Demand for electric energy in the GCC will rise by 43 per cent during the next five years due to the huge residential and industrial investments that are expected to reach $283 billion, an expert said.
Investment in energy projects in the Gulf will grow at around 8.3 per cent annually, requiring that the GCC increase electricity production by 156 GW (gigawatts) during the next five years, adding to the current energy production of 234 GW, said Nigel Blackaby, director, Power-Gen Middle East 2014 conference & exhibition.
He was speaking ahead of the event to be held from October 12-14 at the Abu Dhabi National Exhibition Centre (Adnec).
The event will review the most significant energy developments in the UAE and other Gulf states.
Power-Gen, which hosts delegates and international experts in the fields of electricity and water from more than 65 countries will discuss energy challenges, future projects and the high demand for energy in the next stage, he said.
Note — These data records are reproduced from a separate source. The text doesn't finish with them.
Lemma crc_bit_inj x y :
  0 ≤ x < 2 ^ 32 → 0 ≤ y < 2 ^ 32 → crc_bit x = crc_bit y → x = y.
Proof.
  intros Hx Hy Heq.
  assert (H0 : Z.testbit x 0 = Z.testbit y 0) by (rewrite <- !crc_bit_top by done; by rewrite Heq).
  assert (Hs : Z.shiftr x 1 = Z.shiftr y 1).
  { unfold crc_bit in Heq. rewrite H0 in Heq. destruct (Z.testbit y 0); [|done].
    apply (f_equal (λ z, Z.lxor z crc_poly)) in Heq.
    by rewrite !Z.lxor_assoc, Z.lxor_nilpotent, !Z.lxor_0_r in Heq. }
  apply Z.bits_inj'. intros n Hn. destruct (Z.eq_dec n 0) as [->|?]; [done|].
  replace n with (n - 1 + 1) by lia. rewrite <- !Z.shiftr_spec by lia. by rewrite Hs.
Qed.

Lemma lxor_range x y : 0 ≤ x < 2 ^ 32 → 0 ≤ y < 2 ^ 32 → 0 ≤ Z.lxor x y < 2 ^ 32.
Proof.
  intros Hx Hy. split; [apply Z.lxor_nonneg; lia|].
  assert (0 ≤ Z.lxor x y) by (apply Z.lxor_nonneg; lia).
  destruct (Z.eq_dec (Z.lxor x y) 0) as [->|Hne]; [lia|].
  apply Z.log2_lt_pow2; [lia|]. eapply Z.le_lt_trans; [apply Z.log2_lxor; lia|].
  assert (Hl : ∀ z, 0 ≤ z < 2 ^ 32 → Z.log2 z < 32).
  { intros z Hz. destruct (Z.eq_dec z 0) as [->|?]; [by vm_compute|]. apply Z.log2_lt_pow2; lia. }
  apply Z.max_lub_lt; auto.
Qed.

Lemma crc_bits_range k r : 0 ≤ r < 2 ^ 32 → 0 ≤ Nat.iter k crc_bit r < 2 ^ 32.
Proof. intros Hr. induction k as [|k IH]; [done|]. by apply crc_bit_range. Qed.

Lemma crc_byte_range r c : 0 ≤ r < 2 ^ 32 → byte_ok c → 0 ≤ crc_byte r c < 2 ^ 32.
Proof. intros Hr Hc. unfold byte_ok in Hc. apply crc_bits_range, lxor_range; lia. Qed.

Lemma crc_ref_range r s : 0 ≤ r < 2 ^ 32 → Forall byte_ok s → 0 ≤ crc_ref r s < 2 ^ 32.
Proof.
  intros Hr Hs. revert r Hr. induction Hs as [|c s Hc Hs IH]; intros r Hr; simpl; [done|].
  by apply IH, crc_byte_range.
Qed.

Lemma crc_bits_inj k x y :
  0 ≤ x < 2 ^ 32 → 0 ≤ y < 2 ^ 32 → Nat.iter k crc_bit x = Nat.iter k crc_bit y → x = y.
Proof.
  intros Hx Hy. induction k as [|k IH]; simpl; [done|]. intros H%crc_bit_inj; auto using crc_bits_range.
Qed.

Lemma lxor_cancel_r x y c : Z.lxor x c = Z.lxor y c → x = y.
Proof.
  intros H. apply (f_equal (λ z, Z.lxor z c)) in H.
  by rewrite !Z.lxor_assoc, Z.lxor_nilpotent, !Z.lxor_0_r in H.
Qed.

Lemma crc_ref_inj_init s x y :
  0 ≤ x < 2 ^ 32 → 0 ≤ y < 2 ^ 32 → Forall byte_ok s → crc_ref x s = crc_ref y s → x = y.
Proof.
  intros Hx Hy Hs. revert x y Hx Hy.
  induction Hs as [|c s Hc Hs IH]; intros x y Hx Hy; simpl; [done|].
  intros H%IH; auto using crc_byte_range. unfold crc_byte in H. unfold byte_ok in Hc.
  apply crc_bits_inj in H; try (apply lxor_range; lia). by apply lxor_cancel_r in H.
Qed.

Lemma crc_ref_app r s t : crc_ref r (s ++ t) = crc_ref (crc_ref r s) t.
Proof. apply foldl_app. Qed.

(** ** Properties *)

(** C36: both table-driven CRC routines compute the reflected CRC-32 with polynomial
    0xedb88320 bit by bit, [crc32] of hashmap.c from the register 0 and
    [compute_crc32buf] of cfg_romfile.c from 0xFFFFFFFF (the sign of the [char] it reads
    does not matter), and their result is a 32-bit word. *)
Theorem crc_tables_are_bit_serial s :
  Forall byte_ok s →
  crc32 s = crc_ref 0 s ∧ compute_crc32buf s = crc_ref 0xFFFFFFFF s ∧
  0 ≤ crc32 s < 2 ^ 32 ∧ 0 ≤ compute_crc32buf s < 2 ^ 32.
Proof.
  intros Hs. unfold crc32, compute_crc32buf.
  rewrite crc32_loop_ref, compute_crc32buf_loop_ref by done.
  repeat split; try apply crc_ref_range; done || lia.
Qed.

(** The check value of the CRC catalogue, complemented: "123456789". *)
Lemma crc_tables_are_bit_serial_witness :
  Forall byte_ok (cs "123456789") ∧
  compute_crc32buf (cs "123456789") = crc_ref 0xFFFFFFFF (cs "123456789") ∧
  Z.lxor (compute_crc32buf (cs "123456789")) 0xFFFFFFFF = 0xCBF43926.
Proof.
  assert (H : Forall byte_ok (cs "123456789")) by by_compute.
  split; [exact H|]. split; [|vm_compute; reflexivity].
  exact (proj1 (proj2 (crc_tables_are_bit_serial (cs "123456789") H))).
Defined.

(** The checksum stored with a saved configuration detects every change of a single
    byte. *)
Theorem compute_crc32buf_detects_byte_change pre c c' post :
  Forall byte_ok (pre ++ c :: post) → byte_ok c' → c ≠ c' →
  compute_crc32buf (pre ++ c :: post) ≠ compute_crc32buf (pre ++ c' :: post).
Proof.
  intros Hall Hc' Hne Heq. apply Forall_app in Hall as [Hpre [Hc Hpost]%Forall_cons].
  unfold compute_crc32buf in Heq.
  rewrite !compute_crc32buf_loop_ref in Heq by (apply Forall_app; auto).
  rewrite !crc_ref_app in Heq. simpl in Heq.
  assert (Hr : 0 ≤ crc_ref 0xFFFFFFFF pre < 2 ^ 32) by (apply crc_ref_range; done || lia).
  apply crc_ref_inj_init in Heq; auto using crc_byte_range.
  unfold crc_byte, byte_ok in *. apply crc_bits_inj in Heq; try (apply lxor_range; lia).
  rewrite !(Z.lxor_comm (crc_ref _ _)) in Heq. by apply lxor_cancel_r in Heq.
Qed.

Lemma compute_crc32buf_detects_byte_change_witness :
  compute_crc32buf (cs "ab" ++ chr "c" :: cs "d") ≠ compute_crc32buf (cs "ab" ++ chr "x" :: cs "d").
Proof.
  apply compute_crc32buf_detects_byte_change; [by_compute|by_compute|done].
Defined.
End Crc.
Blackaby emphasised that GCC is still among the worlds most attractive areas for global investments in energy industry.
In addition, he said this region is considered the most important for the energy industry, and more capital will flow in order to participate in constructing huge projects because of the state of the stability witnessed.
He mentioned that the huge economic growth and the rise of demand for energy projects in Gulf area will attract more investors.
He predicted that renewable and alternative energy in Middle East and North Africa market will witness a growth from 0.64 per cent to 9-11 per cent by 2020, based on estimations from energy analysts Frost & Sullivan.
He added: “Solar energy and wind energy witnessed remarkable growth that reached 9 per cent annually in Middle East, which proves that countries in the region are serious about finding new power sources.”
Blackaby also explained that the world interest in the Middle East is associated with the rise of demand in the future of the electricity sector, which is estimated at 7 per cent annually, and which is likely to require an investment of $283 billion in the overall power sector in the region from 2014 to 2019.